• **How to complete this task**
Once the line containing "row of [C] and" has been printed, stop; print every line before it exactly, starting at the top of the material below.

• **Entries provided**

(** X3.  Whatever [dlsim] returns has at least one sample, and the time
    vector, the output array and the state array all have one row per
    sample; for a state-space object the output array has a column per
    row of [C] and the state array a column per row of [A]. *)
Theorem dlsim_result_shapes (system : system_arg) (u : ndarray)
    (t : option vec) (x0 : option ndarray) (r : dlsim_result) :
  dlsim system u t x0 = Ok r →
  1 ≤ length (tout_of r) ∧
  nrows (yout_of r) = length (tout_of r) ∧
  match r with
  | Triple tout _ xout => nrows xout = length tout
  | Pair _ _ => True
  end ∧
  ∀ s, system = SysObject (IsSS s) →
    ∃ tout yout xout, r = Triple tout yout xout ∧
      ncols yout = nrows (C s) ∧ ncols xout = nrows (A s).
Proof.
  intros Hr.
  apply dlsim_Ok in Hr as (s & ss & tout & yout & xout & Hs & Hss & Hrun & ->).
  apply dlsim_ss_shapes in Hrun as (Hpos & [= HrY HcY] & [= HrX HcX]).
  split; [by destruct (is_StateSpace s)|].
  split; [by destruct (is_StateSpace s)|].
  split; [by destruct (is_StateSpace s)|].
  intros s0 ->. simpl in Hs. destruct (is_lti (IsSS s0)); [discriminate|].
  injection Hs as <-. injection Hss as <-.
  by exists tout, yout, xout.
Qed.

(** X4.  An input without rows is refused: with [t] and [x0] omitted there
    are no samples, and the write of the initial state into the empty
    state array raises IndexError. *)
Theorem dlsim_empty_input (s : StateSpace) (dt : Qc) (u : ndarray) :
  ss_dom s = Discrete dt → nrows (input_columns u) = 0 →
  dlsim (SysObject (IsSS s)) u None None = Raise IndexError.
Proof.
  intros Hdom Hu.
  unfold dlsim, discrete_system, is_lti. cbn [domain]. rewrite Hdom.
  cbn [mbind py_bind _as_ss is_StateSpace].
  unfold dlsim_ss. rewrite Hdom. cbn [dt_value mbind py_bind sample_count].
  rewrite Hu. cbn [Z.of_nat].
  rewrite decide_False by lia. cbn [mbind py_bind Z.to_nat].
  unfold set_row. by rewrite decide_False by (rewrite nrows_zeros; lia).
Qed.

Lemma matvec_run M (v : vec) : ncols M = length v → matvec M v = Ok (mv M v).
Proof. intros Hv. unfold matvec. by rewrite decide_True. Qed.

Lemma matvec_refuses M (v : vec) :
  ncols M ≠ length v → matvec M v = Raise ValueError.
Proof. intros Hv. unfold matvec. by rewrite decide_False. Qed.

Lemma simulate_wrong_width s U N X0 Y0 x0 u0 :
  ss_shapes s → 1 ≤ N →
  rows X0 !! 0 = Some x0 → length x0 = nrows (A s) →
  rows U !! 0 = Some u0 → length u0 ≠ ncols (B s) →
  simulate s U N X0 Y0 = Raise ValueError.
Proof.
  intros (HA & HB & HC & HD & HDB) HN Hx0 Hlx0 Hu0 Hlu0.
  unfold simulate. destruct N as [|[|N]]; [lia| |].
  - cbn [seq Nat.sub for_range mbind py_bind]. unfold dlsim_last.
    unfold get_row. rewrite Hx0, Hu0. cbn [mbind py_bind].
    rewrite (matvec_run (C s)) by lia. cbn [mbind py_bind].
    by rewrite (matvec_refuses (D s)) by lia.
  - replace (S (S N) - 1) with (S N) by lia.
    assert (dlsim_step s U 0 (X0, Y0) = Raise ValueError) as Hstep.
    { unfold dlsim_step, get_row. rewrite Hx0, Hu0. cbn [mbind py_bind].
      rewrite (matvec_run (A s)) by lia. cbn [mbind py_bind].
      by rewrite (matvec_refuses (B s)) by lia. }
    cbn [seq for_range]. by rewrite Hstep.
Qed.

(** X5.  An input whose number of columns is not the number of inputs of
    the system is refused with ValueError; a one-dimensional input counts
    as a single column. *)
Theorem dlsim_input_width (s : StateSpace) (dt : Qc) (u : ndarray) :
  ss_shapes s → ss_dom s = Discrete dt →
  mat_ok (input_columns u) → 1 ≤ nrows (input_columns u) →
  ncols (input_columns u) ≠ ncols (B s) →
  dlsim (SysObject (IsSS s)) u None None = Raise ValueError.
Proof.
  intros Hs Hdom HU HrU HcU.
  pose proof Hs as (HA & _).
  set (U := input_columns u) in *. set (N := nrows U) in *.
  set (X0 := Mat (nrows (A s))
               (<[0 := zeros1 (nrows (A s))]>
                  (rows (zeros N (nrows (A s)))))).
  assert (set_row (zeros N (nrows (A s))) 0 (zeros1 (ncols (A s))) = Ok X0)
    as HX0.
  { rewrite HA. apply set_row_same; [rewrite nrows_zeros; lia|].
    apply length_zeros1. }
  assert (rows X0 !! 0 = Some (zeros1 (nrows (A s)))) as Hx0.
  { unfold X0. cbn [rows]. apply list_lookup_insert_eq.
    unfold zeros. cbn [rows]. rewrite length_replicate. lia. }
  destruct (lookup_lt_is_Some_2 (rows U) 0) as [u0 Hu0]; [done|].
  unfold dlsim, discrete_system, is_lti. cbn [domain]. rewrite Hdom.
  cbn [mbind py_bind _as_ss is_StateSpace].
  unfold dlsim_ss. rewrite Hdom. cbn [dt_value mbind py_bind sample_count].
  fold U. fold N. rewrite decide_False by lia. cbn [mbind py_bind].
  rewrite Nat2Z.id, HX0. cbn [mbind py_bind].
  rewrite (simulate_wrong_width s U N X0 _ (zeros1 (nrows (A s))) u0 Hs);
    try done.
  - apply length_zeros1.
  - by rewrite (mat_ok_lookup U 0 u0).
Qed.

(** X6.  The initial state.  A scalar [x0] is broadcast: every state
    starts at that value.  A one-dimensional [x0] whose length is neither
    the number of states nor one is refused with ValueError. *)
Theorem dlsim_initial_state (s : StateSpace) (u : ndarray) :
  (∀ (t : option vec) (c : Qc) (r : dlsim_result),
     ss_shapes s →
     dlsim (SysObject (IsSS s)) u t (Some (Arr0 c)) = Ok r →
     ∃ tout yout xout, r = Triple tout yout xout ∧
       rows xout !! 0 = Some (replicate (nrows (A s)) c)) ∧
  (∀ (dt : Qc) (v : vec),
     ss_dom s = Discrete dt → 1 ≤ nrows (input_columns u) →
     length v ≠ nrows (A s) → length v ≠ 1 →
     dlsim (SysObject (IsSS s)) u None (Some (Arr1 v)) = Raise ValueError).
Proof.
  split.
  - intros t c r Hs Hr.
    apply dlsim_ss_object in Hr as (tout & yout & xout & Hrun & ->).
    exists tout, yout, xout. split; [done|].
    apply dlsim_ss_Ok in Hrun
      as (dt & N & stoptime & X0 & u_dt & _ & _ & HN & _ & HX0 & _ & Hsim).
    pose proof (assign_row_shape _ _ _ _ HX0) as (_ & _ & HcX0).
    rewrite ncols_zeros in HcX0.
    apply simulate_Ok in Hsim as (_ & _ & _ & _ & _ & _ & -> & _);
      try done.
    cbn [assign_row] in HX0.
    apply set_row_Ok in HX0 as (Hlt & v' & Hv' & ->). cbn [rows].
    rewrite list_lookup_insert_eq by done. f_equal.
    rewrite ncols_zeros in Hv'. unfold broadcast1 in Hv'.
    case_decide as Hlen; injection Hv' as <-; [|done].
    simpl in Hlen. by rewrite <- Hlen.
  - intros dt v Hdom HrU Hn H1.
    unfold dlsim, discrete_system, is_lti. cbn [domain]. rewrite Hdom.
    cbn [mbind py_bind _as_ss is_StateSpace].
    unfold dlsim_ss. rewrite Hdom.
    cbn [dt_value mbind py_bind sample_count].
    rewrite decide_False by lia. cbn [mbind py_bind assign_row].
    unfold set_row. rewrite decide_True by (rewrite nrows_zeros; lia).
    unfold broadcast1. rewrite ncols_zeros, decide_False by done.
    by destruct v as [|x [|y v]].
Qed.
End dlsim_edges.

(** ** Systems whose outputs are related step by step *)

Lemma response_of_related s s' (u u' : nat → vec) n
    (R : nat → vec → vec → Prop) (g : nat → vec → vec) :
  R 0 (zeros1 (nrows (A s))) (zeros1 (nrows (A s'))) →
  (∀ k x x', k < n → R k x x' →
     R (S k) (next_state s x (u k)) (next_state s' x' (u' k))) →
  (∀ k x x', k < n → R k x x' →
     output_at s' x' (u' k) = g k (output_at s x (u k))) →
  response_of s' u' n
  = Mat (nrows (C s')) ((λ k, g k (row (response_of s u n) k)) <$> seq 0 n).
Proof.
  intros H0 Hnext Hout.
  assert (∀ k, k ≤ n →
            R k (state_at s u (zeros1 (nrows (A s))) k)
                (state_at s' u' (zeros1 (nrows (A s'))) k)) as HR.
  { induction k as [|k IH]; intros Hk; [done|].
    cbn [state_at]. apply Hnext; [lia|]. apply IH. lia. }
  apply response_of_rows; [done|]. intros k Hk.
  rewrite row_response_of by done. apply Hout; [done|]. apply HR. lia.
Qed.

Lemma rows_seq M : rows M = row M <$> seq 0 (nrows M).
Proof.
  apply list_eq. intros k. rewrite list_lookup_fmap. unfold nrows, row.
  destruct (decide (k < length (rows M))) as [Hk|Hk].
  - rewrite lookup_seq_lt by done. simpl.
    destruct (lookup_lt_is_Some_2 (rows M) k Hk) as [r Hr].
    rewrite Hr. f_equal. symmetry. by apply nth_lookup_Some.
  - rewrite lookup_ge_None_2 by lia.
    by rewrite lookup_ge_None_2 by (rewrite length_seq; lia).
Qed.

(** ** Negation, sum and difference of systems *)

Lemma dot_opp_l (r x : vec) : dot (Qcopp <$> r) x = (- dot r x)%Qc.
Proof.
  revert x. induction r as [|a r IH]; intros [|x0 x];
    try (unfold dot; simpl; ring).
  rewrite fmap_cons, !dot_cons, IH. ring.
Qed.

Lemma mv_mneg M (x : vec) : mv (mneg M) x = Qcopp <$> mv M x.
Proof.
  unfold mv, mneg. cbn [rows]. rewrite <- !list_fmap_compose.
  apply list_fmap_ext. intros i r _. simpl. apply dot_opp_l.
Qed.

Lemma vadd_opp (a b : vec) :
  vadd (Qcopp <$> a) (Qcopp <$> b) = Qcopp <$> vadd a b.
Proof.
  unfold vadd. revert b. induction a as [|x a IH]; intros [|y b]; try done.
  rewrite !fmap_cons. cbn [zip_with]. rewrite fmap_cons, IH. f_equal. ring.
Qed.

Lemma mneg_involutive M : mneg (mneg M) = M.
Proof.
  destruct M as [c rs]. unfold mneg. cbn [rows ncols]. f_equal.
  rewrite <- list_fmap_compose. rewrite <- (list_fmap_id rs) at 2.
  apply list_fmap_ext. intros i r _. simpl.
  rewrite <- list_fmap_compose. rewrite <- (list_fmap_id r) at 2.
  apply list_fmap_ext. intros j x _. simpl. ring.
Qed.

Lemma mat_ok_mneg M : mat_ok M → mat_ok (mneg M).
Proof.
  unfold mat_ok, mneg. cbn [rows ncols]. intros HM.
  apply Forall_fmap. eapply Forall_impl; [exact HM|].
  intros r Hr. simpl. by rewrite length_fmap.
Qed.

Lemma nrows_mneg M : nrows (mneg M) = nrows M.
Proof. unfold nrows, mneg. cbn [rows]. by rewrite length_fmap. Qed.

Lemma neg_run s :
  ss_shapes s →
  StateSpace_.__neg__ s
  = Ok (SS (A s) (B s) (mneg (C s)) (mneg (D s)) (ss_dom s)).
Proof.
  intros Hs. unfold StateSpace_.__neg__, StateSpace_.__init__.
  rewrite abcd_normalize_2d; [done|].
  unfold ss_shapes, abcd_shapes in *. rewrite !nrows_mneg. done.
Qed.

Lemma response_of_neg s (u : nat → vec) n :
  response_of (SS (A s) (B s) (mneg (C s)) (mneg (D s)) (ss_dom s)) u n
  = mneg (response_of s u n).
Proof.
  rewrite (response_of_related s _ u u n (λ _ x x', x = x')
             (λ _ y, Qcopp <$> y)); [|done|by intros k x x' _ ->|].
  - symmetry. unfold mneg at 1. rewrite (rows_seq (response_of s u n)).
    rewrite nrows_response_of, <- list_fmap_compose.
    cbn [C response_of ncols]. by rewrite nrows_mneg.
  - intros k x x' _ ->. unfold output_at. cbn [C D].
    by rewrite !mv_mneg, vadd_opp.
Qed.

Section negation.
Context `{Conversions}.
Context `{rounding : Quotient}.

(** X7.  [-s] keeps [A], [B] and the time domain and negates [C] and [D]
    entry by entry; negating twice gives the system back; and the output of
    [-s] is the negated output of [s] for every input. *)
Theorem neg_negates_output (s : StateSpace) :
  ss_shapes s →
  ∃ s', StateSpace_.__neg__ s = Ok s' ∧
    StateSpace_.__neg__ s' = Ok s ∧
    A s' = A s ∧ B s' = B s ∧
    C s' = mneg (C s) ∧ D s' = mneg (D s) ∧ ss_dom s' = ss_dom s ∧
    ∀ dt U, ss_dom s = Discrete dt → input_for s U →
      ∃ Y, zero_state_output s U = Ok Y ∧
           zero_state_output s' U = Ok (mneg Y).
Proof.
  intros Hs. eexists. split; [by apply neg_run|].
  assert (ss_shapes (SS (A s) (B s) (mneg (C s)) (mneg (D s)) (ss_dom s)))
    as Hs'.
  { unfold ss_shapes, abcd_shapes in *. cbn [A B C D].
    by rewrite !nrows_mneg. }
  split.
  { rewrite neg_run by done. cbn [A B C D ss_dom].
    rewrite !mneg_involutive. by destruct s. }
  do 5 (split; [done|]).
  intros dt U Hdom HU. eexists. split; [by eapply zero_state_output_run|].
  rewrite (zero_state_output_run _ dt) by done.
  by rewrite response_of_neg.
Qed.
End negation.

(** ** Products with a matrix, and a matrix added *)

Lemma mm_shapes_left s m :
  ss_shapes s → abcd_shapes (A s) (B s) (mm m (C s)) (mm m (D s)).
Proof.
  unfold ss_shapes, abcd_shapes. rewrite !nrows_mm. cbn [ncols mm]. tauto.
Qed.

Lemma rmul_matrix_run s m :
  ss_shapes s → ncols m = nrows (C s) →
  StateSpace_.__rmul__ s (OpArray (Arr2 m))
  = Some (Ok (SS (A s) (B s) (mm m (C s)) (mm m (D s)) (ss_dom s))).
Proof.
  intros Hs Hm. pose proof Hs as (_ & _ & _ & HD & _).
  unfold StateSpace_.__rmul__.
  cbn [StateSpace_._check_binop_other StateSpace_.is_ss_operand negb orb
       StateSpace_.operand_matmul matmul].
  rewrite !matmat_Ok by lia. cbn [fmap py_fmap mbind py_bind].
  unfold StateSpace_.__init__.
  by rewrite abcd_normalize_2d by by apply mm_shapes_left.
Qed.

Lemma add_matrix_run s m :
  ss_ok s → mat_ok m → shape m = shape (D s) →
  StateSpace_.__add__ s (OpArray (Arr2 m))
  = Some (Ok (SS (A s) (B s) (C s)
                 (Mat (ncols (D s)) (zip_with vadd (rows (D s)) (rows m)))
                 (ss_dom s))).
Proof.
  intros (_ & _ & _ & HmD & Hs) Hm Hshape.
  unfold StateSpace_.__add__.
  cbn [StateSpace_._check_binop_other negb StateSpace_.operand_2d
       atleast_2d mbind py_bind].
  rewrite decide_True by done.
  rewrite madd_same_shape by done. cbn [mbind py_bind].
  unfold StateSpace_.__init__. rewrite abcd_normalize_2d; [done|].
  injection Hshape as Hr Hc.
  unfold ss_shapes, abcd_shapes, nrows in *. cbn [rows ncols].
  rewrite length_zip_with. repeat split; lia.
Qed.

• **Written answer**
(** X3.  Whatever [dlsim] returns has at least one sample, and the time
    vector, the output array and the state array all have one row per
    sample; for a state-space object the output array has a column per
    row of [C] and the state array a column per row of [A]. *)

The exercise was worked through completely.